Since that last post, my honey proposed, we started hunting for a farm, we got married in my brother's yard, and about six months ago bought this wee farmette in Galloway, and brought the horses home. My dressage teachers have moved to Germany, but that's OK, because my horses are old enough now that I probably would not bring them to clinics anymore anyway :/

Jojo is 25 and kind of creaky all over; Royal is probably 23, and distinctly creaky in the right hock. We work a little in hand now and then, and occasionally ride, but we don't do anything you could call training. I'm deeply ambivalent about this. On the one hand, more work might help them retain what soundness they have; on the other, for god's sake they survived race careers and then under-saddle careers, have they not earned the right to spend these last years standing around in the sun, eating their heads off?

Their farrier quite sensibly suggested pulling their shoes a couple weeks ago, and so we did. It was the right thing to do, but it broke my heart, a little bit.

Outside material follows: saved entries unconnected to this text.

(** C7: the code that [createLobby] inserts has at most 6 characters, all of
    them digits or upper-case letters.  [joinLobby] looks the lobby up under
    the upper-cased entry and takes the lobby that this lookup resolves to.
    So an entry that spells a code in any mix of cases makes the query of
    the code itself, selects the same rows in any database, resolves to the
    lobby that the code resolves to, and makes [joinLobby] run as with the
    code itself. *)
Theorem lobby_code_shape (frac : list nat) :
  (forall h res op,
     In op (writes (Index.createLobby h frac res)) ->
     exists r, op = Insert Lobbies [r] /\ r !! "code" = Some (VStr (Index.new_code frac))) /\
  (String.length (Index.new_code frac) <= 6)%nat /\
  Spec.code_chars (Index.new_code frac) /\
  (forall h lobbyCode srv live l,
     ascii_only lobbyCode = true ->
     LobbyPage.select_lobby srv [("code", Some (VStr (toUpperCase lobbyCode)))]
     = Returns (Some l) None ->
     LobbyPage.lobby (LobbyPage.joinLobby h lobbyCode srv live).1 = Some l) /\
  (forall entered,
     Spec.case_variant entered (Index.new_code frac) ->
     ascii_only entered = true /\
     toUpperCase entered = Index.new_code frac /\
     (forall d,
        select d Lobbies [("code", Some (VStr (toUpperCase entered)))]
        = select d Lobbies [("code", Some (VStr (Index.new_code frac)))]) /\
     (forall h srv live l,
        LobbyPage.select_lobby srv [("code", Some (VStr (Index.new_code frac)))]
        = Returns (Some l) None ->
        LobbyPage.lobby (LobbyPage.joinLobby h entered srv live).1 = Some l /\
        LobbyPage.lobby (LobbyPage.joinLobby h (Index.new_code frac) srv live).1 = Some l) /\
     (forall h srv live,
        LobbyPage.joinLobby h entered srv live
        = LobbyPage.joinLobby h (Index.new_code frac) srv live)).
Proof.
  assert (Spec.code_chars (Index.new_code frac)) as Hchars.
  { unfold Spec.code_chars. rewrite new_code_digits, list_ascii_of_string_of_list_ascii.
    apply Forall_forall. intros c Hc. apply list_elem_of_In in Hc.
    apply in_map_iff in Hc as (c0 & <- & Hc0).
    apply list_elem_of_In, elem_of_take in Hc0 as (i & Hi & _).
    apply list_elem_of_lookup_2, list_elem_of_In, in_map_iff in Hi as (d & <- & _).
    apply toUpperCase_digit36. }
  split; [|split; [|split; [done|split]]].
  - intros h res op Hin. unfold Index.createLobby in Hin.
    destruct (Index.user h); [|done]. destruct (blank _); [done|].
    destruct res as [[?|] [?|]]; simpl in Hin; destruct Hin as [<-|[]];
      eexists; split; reflexivity.
  - rewrite new_code_digits, length_string_of_list, length_map, length_take. lia.
  - intros h lobbyCode srv live l _. apply joinLobby_takes_lookup.
  - intros entered Hvar.
    pose proof (case_variant_upper _ _ Hvar Hchars) as Hup.
    split; [by eapply case_variant_ascii|].
    split; [done|]. split; [intros d; by rewrite Hup|]. split.
    + intros h srv live l Hsel. split; apply joinLobby_takes_lookup.
      * by rewrite Hup.
      * by rewrite (toUpperCase_fixed_string _ Hchars).
    + intros h srv live. unfold LobbyPage.joinLobby.
      by rewrite Hup, (toUpperCase_fixed_string _ Hchars).
Qed.

Lemma lobby_code_shape_witness :
  ascii_only "iZa012" = true /\
  toUpperCase "iZa012" = Index.new_code [18; 35; 10; 0; 1; 2; 3; 4]%nat /\
  (forall d,
     select d Lobbies [("code", Some (VStr (toUpperCase "iZa012")))]
     = select d Lobbies
         [("code", Some (VStr (Index.new_code [18; 35; 10; 0; 1; 2; 3; 4]%nat)))]) /\
  (forall h srv live l,
     LobbyPage.select_lobby srv
       [("code", Some (VStr (Index.new_code [18; 35; 10; 0; 1; 2; 3; 4]%nat)))]
     = Returns (Some l) None ->
     LobbyPage.lobby (LobbyPage.joinLobby h "iZa012" srv live).1 = Some l /\
     LobbyPage.lobby
       (LobbyPage.joinLobby h (Index.new_code [18; 35; 10; 0; 1; 2; 3; 4]%nat) srv live).1
     = Some l) /\
  (forall h srv live,
     LobbyPage.joinLobby h "iZa012" srv live
     = LobbyPage.joinLobby h (Index.new_code [18; 35; 10; 0; 1; 2; 3; 4]%nat) srv live).
Proof.
  apply (proj2 (proj2 (proj2 (proj2 (lobby_code_shape [18; 35; 10; 0; 1; 2; 3; 4]%nat))))
           "iZa012").
  change (Index.new_code [18; 35; 10; 0; 1; 2; 3; 4]%nat) with "IZA012"%string.
  unfold Spec.case_variant, Spec.same_letter, Spec.is_lower. simpl.
  repeat split; try (left; reflexivity); right; left; (split; [vm_compute; lia|reflexivity]).
Defined.

(** On the sample server, which knows the lobby under "IZA012" only, the
    entry "iza012" ends on the lobby. *)
Example joinLobby_sample :
  LobbyPage.lobby
    (LobbyPage.joinLobby (Sample.lobby_page (Some "user-2") None) "iza012" Sample.by_code
       (Sample.lobby_page (Some "user-2") None)).1
  = Some Sample.lobby.
Proof. reflexivity. Qed.

(** A long fraction gives six characters, a short one fewer, zero none. *)
Example new_code_samples :
  Index.new_code [18; 35; 10; 0; 1; 2; 3; 4]%nat = "IZA012" /\
  Index.new_code [18]%nat = "I" /\
  Index.new_code [] = "".
Proof. repeat split. Qed.

End Codes.

(** ** Row-level security *)

Section Policies.
Import Js Db Ui.

Lemma existsb_none {A} (f : A -> bool) (l : list A) :
  (forall x, f x = false) -> existsb f l = false.
Proof. intros Hf. induction l as [|x l IH]; simpl; [done|]. by rewrite Hf, IH. Qed.

Lemma member_of_lobby_anonymous d r : member_of_lobby d None r = false.
Proof.
  unfold member_of_lobby. apply existsb_none. intros gp.
  unfold owned_by. apply andb_false_r.
Qed.

Lemma with_check_insert_anonymous d t r :
  t <> Targets -> with_check_insert d None t r = false.
Proof. destruct t; simpl; try done. intros _. apply member_of_lobby_anonymous. Qed.

Lemma using_update_anonymous t r : t <> Targets -> using_update None t r = false.
Proof. by destruct t. Qed.

Lemma using_delete_closed auth t r : t <> Targets -> using_delete auth t r = false.
Proof. by destruct t. Qed.

Lemma map_unchanged {A} (f : A -> A) (l : list A) : (forall x, f x = x) -> map f l = l.
Proof. intros Hf. induction l as [|x l IH]; simpl; [done|]. by rewrite Hf, IH. Qed.

Lemma filter_all {A} (f : A -> bool) (l : list A) :
  (forall x, f x = true) -> List.filter f l = l.
Proof. intros Hf. induction l as [|x l IH]; simpl; [done|]. by rewrite Hf, IH. Qed.

(** No DELETE reaches a table other than [targets]. *)
Lemma exec_delete_closed auth gen d t fs t' :
  t <> Targets -> exec auth gen d (Delete t fs) t' = d t'.
Proof.
  intros Ht. simpl. unfold set_table. destruct (Table_eqb t t') eqn:E; [|done].
  apply Table_eqb_eq in E as <-. apply filter_all. intros r.
  by rewrite using_delete_closed, andb_false_r.
Qed.

(** X1: with nobody signed in ([auth.uid()] is NULL), no statement changes
    any table but [targets]. *)
Theorem anonymous_writes_only_targets gen_random_uuid (d : db) (op : dbop) (t : Table) :
  t <> Targets -> exec None gen_random_uuid d op t = d t.
Proof.
  intros Ht. destruct (Table_eqb (table_of op) t) eqn:E.
  - apply Table_eqb_eq in E. destruct op as [t0 rows|t0 payload fs|t0 fs]; simpl in E; subst t0.
    + simpl. destruct rows as [|r rows].
      * simpl. rewrite set_table_same. apply app_nil_r.
      * simpl. by rewrite with_check_insert_anonymous, andb_false_r.
    + simpl. destruct (forallb _ _); [|done]. rewrite set_table_same.
      apply map_unchanged. intros r. by rewrite using_update_anonymous, andb_false_r.
    + by apply exec_delete_closed.
  - apply exec_other_table. intros Heq. apply Table_eqb_eq in Heq. congruence.
Qed.

Lemma anonymous_writes_only_targets_witness :
  exec None (fun _ => "lobby-2") Sample.one_lobby Sample.start Lobbies
  = Sample.one_lobby Lobbies.
Proof. apply anonymous_writes_only_targets. discriminate. Defined.

(** X2: on [profiles], [lobbies] and [game_players], an UPDATE run as a
    user changes only rows whose owner column is that user, every row it
    changes still has that owner afterwards, and a DELETE removes nothing. *)
Theorem rls_owner_only auth gen_random_uuid (d : db) (t : Table) (col : string)
    (payload : row) (fs : list filter) :
  Props.owner_column t = Some col ->
  Forall2 (fun r r' => r' = r \/ (owned_by auth col r = true /\ owned_by auth col r' = true))
          (d t) (exec auth gen_random_uuid d (Update t payload fs) t) /\
  exec auth gen_random_uuid d (Delete t fs) t = d t.
Proof.
  intros Hcol. split; [by apply update_owner_rows|].
  apply exec_delete_closed. intros ->. discriminate.
Qed.

Lemma rls_owner_only_witness :
  Forall2 (fun r r' => r' = r \/ (owned_by (Some "user-2") "host_id" r = true /\
                                  owned_by (Some "user-2") "host_id" r' = true))
          (Sample.one_lobby Lobbies)
          (exec (Some "user-2") (fun _ => "x") Sample.one_lobby Sample.start Lobbies) /\
  exec (Some "user-2") (fun _ => "x") Sample.one_lobby
    (Delete Lobbies [("id", Some (VStr "lobby-1"))]) Lobbies
  = Sample.one_lobby Lobbies.
Proof. apply (rls_owner_only (Some "user-2") _ _ Lobbies "host_id"). reflexivity. Defined.

(** X3: the policy of [targets] lets anyone, signed in or not, delete the
    targets of any lobby: after [DELETE ... WHERE lobby_id = l] none is left. *)
Theorem anyone_deletes_targets auth gen_random_uuid (d : db) (lobby : string) :
  Forall (fun r : row => r !! "lobby_id" <> Some (VStr lobby))
         (exec auth gen_random_uuid d
            (Delete Targets [("lobby_id", Some (VStr lobby))]) Targets).
Proof.
  simpl. rewrite set_table_same. apply Forall_forall. intros r Hin.
  apply list_elem_of_In, List.filter_In in Hin as [_ Hkeep].
  intros Hl. rewrite andb_true_r in Hkeep. unfold matches in Hkeep. simpl in Hkeep.
  unfold matches_filter in Hkeep. simpl in Hkeep. rewrite Hl in Hkeep. simpl in Hkeep.
  by rewrite String.eqb_refl in Hkeep.
Qed.

End Policies.

(** ** What the clients make of the database *)

Section ClientInvariants.
Import Js Db Ui.

Lemma generateTargets_client_op h random op :
  In op (writes (Game.generateTargets h random)) -> Props.client_op op.
Proof.
  unfold Game.generateTargets. destruct (Game.lobbyId h); simpl; [|done].
  intros [<-|[]]. constructor.
Qed.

I think, "Oh yes. When the weather cools, we'll get back into real work, and put the shoes back on," but I'm pretty sure that won't happen. I just cling to it to feel like ... like what? I'm not even sure. Like they're not old, and like we could do something again someday. When your horse is at home you're supposed to ride every day. And I if I stop thinking that soon we will ride every day, then I have to let go of a lot of things. And that will hurt. Vicki Hearne once noted something to the effect that we are immortal, until we're not. My poor, graceful beasts have been immortal the whole time I've known them, and it hurts like hell to see them get old, and know that soon, in three or five or maybe 10 years, they will not be immortal any more.

The other day, J, A and I were out at B's. J, who boards there, asked whether it wasn't a lot of work to keep the horses at home. A, whose horses are at home, and I both said, Nah, it's not the work. It's the anxiety. Then we LOLed.

But it's true. It's not the getting up early to feed every day, it's not the shoveling and pitchforking, it's not the time spent, it's not the interesting new back muscles you feel when you spread a few months' worth of manure in your giant new garden.

It's the not-sleeping-through-the-night-ever-again. It's the looking out the window at the paddock dozens of times a day. It's the awakening to cracking thunder at 4:45 a.m. from a storm that wasn't predicted, and dashing across the yard and paddock in your underwear to get the horses into the barn Now. It's putting them in their stalls for the hottest part of the day, setting up the fans, and checking every 10 minutes to make sure nothing is on fire.

There are hundreds of these small, consuming anxieties, because my horses are old. So many small disasters every day, where a younger horse would bounce back, but an elderly one would cascade into crisis. And I am, in some ways, grateful for the small, consuming anxieties, because they distract from the knowledge of the larger one: that they are immortal, until they are not.